#### PROBLEM
From the data below, copy each line that includes the word "done".

======== DATA FOR THIS TASK

Lemma bool_eq_iff (x y : bool) : (x = true ↔ y = true) → x = y.
Proof. destruct x, y; naive_solver. Qed.

Lemma Value_eqb_sym a b : comparable a → comparable b → Value_eqb a b = Value_eqb b a.
Proof.
  intros Ha Hb. apply bool_eq_iff. rewrite <- !Value_cmp_Eq by done.
  rewrite (Value_cmp_anti a b). by destruct (Value_cmp a b).
Qed.

(** On values without NaN and parameter placeholders the source's [<] is a
    strict total order modulo its [==]: irreflexive, transitive, and for any two
    values exactly one of [a < b], [a == b], [b < a] holds; equal values are
    interchangeable in both relations.  (The index structures rely on this.) *)
Theorem Value_order_total (a b c : Value) :
  comparable a → comparable b → comparable c →
  Value_ltb a a = false ∧
  (Value_ltb a b = true → Value_ltb b c = true → Value_ltb a c = true) ∧
  (Value_ltb a b, Value_eqb a b, Value_ltb b a)
    ∈ [(true, false, false); (false, true, false); (false, false, true)] ∧
  (Value_eqb a b = true →
   Value_ltb a c = Value_ltb b c ∧ Value_ltb c a = Value_ltb c b ∧ Value_eqb a c = Value_eqb b c).
Proof.
  intros Ha Hb Hc. repeat split.
  - apply Value_ltb_irrefl.
  - by apply Value_ltb_trans.
  - pose proof (Value_cmp_Eq a b Ha Hb) as He.
    unfold Value_ltb. rewrite (Value_cmp_anti a b).
    destruct (Value_cmp a b), (Value_eqb a b); simpl; set_solver by naive_solver.
  - unfold Value_ltb. by rewrite (Value_cmp_eq_l a b c).
  - unfold Value_ltb. by rewrite (Value_cmp_eq_r a b c).
  - apply bool_eq_iff. rewrite <- !Value_cmp_Eq by done. by rewrite (Value_cmp_eq_l a b c).
Qed.

Lemma Value_order_total_witness :
  let a := VComposite [VInt 1; VDouble (2 ^ 63)] in
  let b := VComposite [VInt 1; VDouble 0] in
  let c := VComposite [VInt 1; VString "x"] in
  Value_eqb a b = true ∧ Value_ltb a c = Value_ltb b c ∧ Value_ltb a c = true.
Proof.
  intros a b c. destruct (Value_order_total a b c I I I) as (_ & _ & _ & H).
  split; [reflexivity|]. split; [apply H; reflexivity|reflexivity].
Defined.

================

#### RESPONSE TO THE EXERCISE
  intros Ha Hb. apply bool_eq_iff. rewrite <- !Value_cmp_Eq by done.
  - apply bool_eq_iff. rewrite <- !Value_cmp_Eq by done. by rewrite (Value_cmp_eq_l a b c).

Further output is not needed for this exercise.